→ Task brief: Here is a block of entries. Write out its lines exactly, from the first through the one containing "status and the".
***** Provided information *****
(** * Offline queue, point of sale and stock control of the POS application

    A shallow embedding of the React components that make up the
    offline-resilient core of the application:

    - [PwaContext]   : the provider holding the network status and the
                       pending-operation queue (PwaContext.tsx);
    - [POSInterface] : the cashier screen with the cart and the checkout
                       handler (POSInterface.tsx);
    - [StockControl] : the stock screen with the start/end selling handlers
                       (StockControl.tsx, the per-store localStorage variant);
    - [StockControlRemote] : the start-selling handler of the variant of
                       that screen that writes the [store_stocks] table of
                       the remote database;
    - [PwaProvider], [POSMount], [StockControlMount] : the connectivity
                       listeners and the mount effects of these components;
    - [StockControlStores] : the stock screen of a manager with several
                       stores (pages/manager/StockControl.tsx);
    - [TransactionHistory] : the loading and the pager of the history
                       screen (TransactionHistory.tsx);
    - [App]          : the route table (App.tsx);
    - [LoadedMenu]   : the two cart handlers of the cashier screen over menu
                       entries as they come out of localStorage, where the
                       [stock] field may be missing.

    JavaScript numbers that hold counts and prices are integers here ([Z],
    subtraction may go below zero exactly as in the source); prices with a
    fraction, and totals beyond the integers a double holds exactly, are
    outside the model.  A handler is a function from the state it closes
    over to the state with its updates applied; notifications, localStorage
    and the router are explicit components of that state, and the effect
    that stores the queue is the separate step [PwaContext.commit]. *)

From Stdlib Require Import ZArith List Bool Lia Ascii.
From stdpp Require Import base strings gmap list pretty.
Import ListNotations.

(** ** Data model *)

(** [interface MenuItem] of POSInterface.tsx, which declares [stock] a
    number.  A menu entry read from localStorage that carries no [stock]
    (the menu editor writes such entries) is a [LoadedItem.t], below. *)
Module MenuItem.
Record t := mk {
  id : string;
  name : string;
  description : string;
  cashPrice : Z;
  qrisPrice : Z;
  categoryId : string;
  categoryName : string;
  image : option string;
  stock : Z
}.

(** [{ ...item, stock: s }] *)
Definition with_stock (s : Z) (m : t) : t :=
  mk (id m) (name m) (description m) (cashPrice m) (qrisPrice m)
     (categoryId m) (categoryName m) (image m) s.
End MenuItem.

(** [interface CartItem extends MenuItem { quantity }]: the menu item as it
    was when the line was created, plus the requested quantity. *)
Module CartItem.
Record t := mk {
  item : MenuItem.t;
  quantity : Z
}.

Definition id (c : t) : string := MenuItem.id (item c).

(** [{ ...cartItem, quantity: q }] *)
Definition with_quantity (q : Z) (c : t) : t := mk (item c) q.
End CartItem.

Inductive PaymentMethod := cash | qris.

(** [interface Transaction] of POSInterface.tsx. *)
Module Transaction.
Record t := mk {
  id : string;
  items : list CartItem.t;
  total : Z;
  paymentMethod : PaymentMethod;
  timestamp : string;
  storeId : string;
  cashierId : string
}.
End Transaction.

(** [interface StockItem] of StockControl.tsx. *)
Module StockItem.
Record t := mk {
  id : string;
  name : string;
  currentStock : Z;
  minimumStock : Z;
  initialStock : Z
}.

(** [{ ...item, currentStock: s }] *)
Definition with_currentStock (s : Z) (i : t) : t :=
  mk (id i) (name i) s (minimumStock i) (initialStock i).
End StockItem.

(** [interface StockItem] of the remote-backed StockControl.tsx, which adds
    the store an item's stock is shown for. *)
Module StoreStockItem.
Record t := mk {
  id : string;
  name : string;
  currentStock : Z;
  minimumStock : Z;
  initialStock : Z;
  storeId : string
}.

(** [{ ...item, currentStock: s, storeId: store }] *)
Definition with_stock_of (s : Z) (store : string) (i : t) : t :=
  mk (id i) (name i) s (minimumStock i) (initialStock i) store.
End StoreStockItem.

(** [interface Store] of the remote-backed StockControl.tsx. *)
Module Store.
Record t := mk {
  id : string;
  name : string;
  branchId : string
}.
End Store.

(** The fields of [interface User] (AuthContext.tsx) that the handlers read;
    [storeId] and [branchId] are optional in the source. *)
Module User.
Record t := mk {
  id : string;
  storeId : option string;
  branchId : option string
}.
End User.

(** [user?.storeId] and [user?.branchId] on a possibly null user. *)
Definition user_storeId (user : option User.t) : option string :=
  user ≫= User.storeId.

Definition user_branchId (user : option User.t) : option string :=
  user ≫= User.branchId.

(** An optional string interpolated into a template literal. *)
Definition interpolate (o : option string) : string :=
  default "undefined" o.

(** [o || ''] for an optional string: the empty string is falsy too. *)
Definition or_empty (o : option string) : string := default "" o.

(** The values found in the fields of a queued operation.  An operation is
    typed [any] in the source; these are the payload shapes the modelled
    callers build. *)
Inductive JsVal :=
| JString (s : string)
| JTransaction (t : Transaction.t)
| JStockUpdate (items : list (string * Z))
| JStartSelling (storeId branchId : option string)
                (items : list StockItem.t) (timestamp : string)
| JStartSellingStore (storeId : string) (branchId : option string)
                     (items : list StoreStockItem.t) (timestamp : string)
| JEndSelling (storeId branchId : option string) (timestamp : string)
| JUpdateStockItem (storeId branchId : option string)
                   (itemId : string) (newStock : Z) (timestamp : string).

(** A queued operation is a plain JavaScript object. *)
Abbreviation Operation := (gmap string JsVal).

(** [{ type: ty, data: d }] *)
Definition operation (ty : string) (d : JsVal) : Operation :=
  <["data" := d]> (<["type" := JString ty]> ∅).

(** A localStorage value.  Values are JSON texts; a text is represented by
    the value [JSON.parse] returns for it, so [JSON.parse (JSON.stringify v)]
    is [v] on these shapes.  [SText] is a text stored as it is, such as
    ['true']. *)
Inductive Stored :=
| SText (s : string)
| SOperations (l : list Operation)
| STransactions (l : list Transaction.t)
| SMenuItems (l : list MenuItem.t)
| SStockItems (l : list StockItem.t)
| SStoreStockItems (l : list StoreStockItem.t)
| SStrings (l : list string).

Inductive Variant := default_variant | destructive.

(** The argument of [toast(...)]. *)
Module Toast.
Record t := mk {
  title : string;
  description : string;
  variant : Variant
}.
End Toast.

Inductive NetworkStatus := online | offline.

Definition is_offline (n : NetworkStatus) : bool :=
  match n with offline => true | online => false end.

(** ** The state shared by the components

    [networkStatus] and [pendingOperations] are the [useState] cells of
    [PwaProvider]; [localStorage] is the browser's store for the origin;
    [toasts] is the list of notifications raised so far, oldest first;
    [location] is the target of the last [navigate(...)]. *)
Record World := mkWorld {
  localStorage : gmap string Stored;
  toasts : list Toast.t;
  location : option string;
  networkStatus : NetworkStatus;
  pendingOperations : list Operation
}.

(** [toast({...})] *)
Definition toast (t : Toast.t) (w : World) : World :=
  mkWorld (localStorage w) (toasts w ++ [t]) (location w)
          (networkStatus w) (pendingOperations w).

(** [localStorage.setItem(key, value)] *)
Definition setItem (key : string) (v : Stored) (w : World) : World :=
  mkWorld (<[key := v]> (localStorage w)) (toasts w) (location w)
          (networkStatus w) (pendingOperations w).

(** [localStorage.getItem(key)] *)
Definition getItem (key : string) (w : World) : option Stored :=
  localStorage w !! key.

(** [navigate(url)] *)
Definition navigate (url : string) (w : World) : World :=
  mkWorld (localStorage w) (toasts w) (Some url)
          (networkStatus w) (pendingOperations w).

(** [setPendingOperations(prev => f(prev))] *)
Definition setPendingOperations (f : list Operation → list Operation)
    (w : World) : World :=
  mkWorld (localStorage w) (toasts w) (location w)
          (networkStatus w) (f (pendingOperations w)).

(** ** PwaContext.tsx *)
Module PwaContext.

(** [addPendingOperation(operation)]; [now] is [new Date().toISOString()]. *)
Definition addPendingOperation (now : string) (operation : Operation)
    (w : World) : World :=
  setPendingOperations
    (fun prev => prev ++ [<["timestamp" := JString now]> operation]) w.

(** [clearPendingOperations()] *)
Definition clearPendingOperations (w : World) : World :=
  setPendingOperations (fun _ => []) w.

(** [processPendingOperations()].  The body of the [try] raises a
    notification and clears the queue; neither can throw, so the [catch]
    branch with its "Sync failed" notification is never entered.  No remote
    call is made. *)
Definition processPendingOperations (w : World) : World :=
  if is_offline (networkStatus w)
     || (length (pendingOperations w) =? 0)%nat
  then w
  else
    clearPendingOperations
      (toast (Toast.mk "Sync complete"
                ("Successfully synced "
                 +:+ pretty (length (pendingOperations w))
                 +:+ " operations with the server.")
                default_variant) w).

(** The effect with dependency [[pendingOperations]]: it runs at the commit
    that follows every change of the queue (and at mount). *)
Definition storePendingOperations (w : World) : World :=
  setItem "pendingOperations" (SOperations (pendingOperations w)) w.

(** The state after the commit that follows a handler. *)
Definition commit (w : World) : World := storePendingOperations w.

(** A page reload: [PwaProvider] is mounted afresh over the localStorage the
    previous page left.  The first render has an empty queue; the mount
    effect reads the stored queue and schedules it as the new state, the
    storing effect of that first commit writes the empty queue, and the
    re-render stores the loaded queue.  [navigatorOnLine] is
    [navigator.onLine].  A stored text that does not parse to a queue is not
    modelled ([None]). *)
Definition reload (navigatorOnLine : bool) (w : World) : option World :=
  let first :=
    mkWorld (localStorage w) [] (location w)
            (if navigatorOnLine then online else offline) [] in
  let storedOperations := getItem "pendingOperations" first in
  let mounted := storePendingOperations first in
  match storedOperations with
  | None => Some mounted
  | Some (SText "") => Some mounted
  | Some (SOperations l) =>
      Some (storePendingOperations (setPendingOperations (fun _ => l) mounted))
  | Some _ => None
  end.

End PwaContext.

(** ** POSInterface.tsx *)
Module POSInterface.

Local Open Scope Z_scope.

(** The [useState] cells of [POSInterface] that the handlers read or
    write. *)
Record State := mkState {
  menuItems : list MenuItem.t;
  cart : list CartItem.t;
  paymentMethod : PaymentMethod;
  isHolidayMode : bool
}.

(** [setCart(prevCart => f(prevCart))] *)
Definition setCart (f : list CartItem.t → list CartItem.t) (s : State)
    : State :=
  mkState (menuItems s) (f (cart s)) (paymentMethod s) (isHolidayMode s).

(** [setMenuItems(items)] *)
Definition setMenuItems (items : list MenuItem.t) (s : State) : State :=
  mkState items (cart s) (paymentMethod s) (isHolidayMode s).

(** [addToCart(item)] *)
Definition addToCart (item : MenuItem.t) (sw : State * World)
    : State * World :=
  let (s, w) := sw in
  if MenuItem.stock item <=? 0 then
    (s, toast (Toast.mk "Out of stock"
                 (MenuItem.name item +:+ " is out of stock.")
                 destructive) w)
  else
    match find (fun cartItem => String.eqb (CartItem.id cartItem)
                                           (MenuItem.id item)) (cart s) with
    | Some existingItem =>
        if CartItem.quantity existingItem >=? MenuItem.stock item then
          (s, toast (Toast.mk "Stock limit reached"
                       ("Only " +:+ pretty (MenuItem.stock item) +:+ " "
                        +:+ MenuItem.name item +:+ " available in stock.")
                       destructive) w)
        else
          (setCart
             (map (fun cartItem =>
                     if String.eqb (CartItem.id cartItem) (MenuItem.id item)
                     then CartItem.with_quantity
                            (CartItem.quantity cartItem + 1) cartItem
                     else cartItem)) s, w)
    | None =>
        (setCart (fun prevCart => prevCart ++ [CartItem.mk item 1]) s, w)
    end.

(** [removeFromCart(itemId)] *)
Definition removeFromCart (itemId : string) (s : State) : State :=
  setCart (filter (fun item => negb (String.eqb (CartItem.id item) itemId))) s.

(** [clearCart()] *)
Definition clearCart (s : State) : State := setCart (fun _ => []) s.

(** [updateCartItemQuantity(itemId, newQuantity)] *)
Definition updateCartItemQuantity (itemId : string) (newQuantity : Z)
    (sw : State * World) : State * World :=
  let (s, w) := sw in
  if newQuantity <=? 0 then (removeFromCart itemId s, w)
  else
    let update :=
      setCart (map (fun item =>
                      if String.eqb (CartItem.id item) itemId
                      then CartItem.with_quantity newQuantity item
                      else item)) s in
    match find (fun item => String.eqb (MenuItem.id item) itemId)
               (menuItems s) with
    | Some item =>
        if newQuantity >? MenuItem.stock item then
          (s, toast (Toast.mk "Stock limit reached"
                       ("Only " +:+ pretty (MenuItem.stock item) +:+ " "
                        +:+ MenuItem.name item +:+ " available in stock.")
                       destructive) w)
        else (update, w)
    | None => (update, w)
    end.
*****
→ Output:
(** * Offline queue, point of sale and stock control of the POS application

    A shallow embedding of the React components that make up the
    offline-resilient core of the application:

    - [PwaContext]   : the provider holding the network status and the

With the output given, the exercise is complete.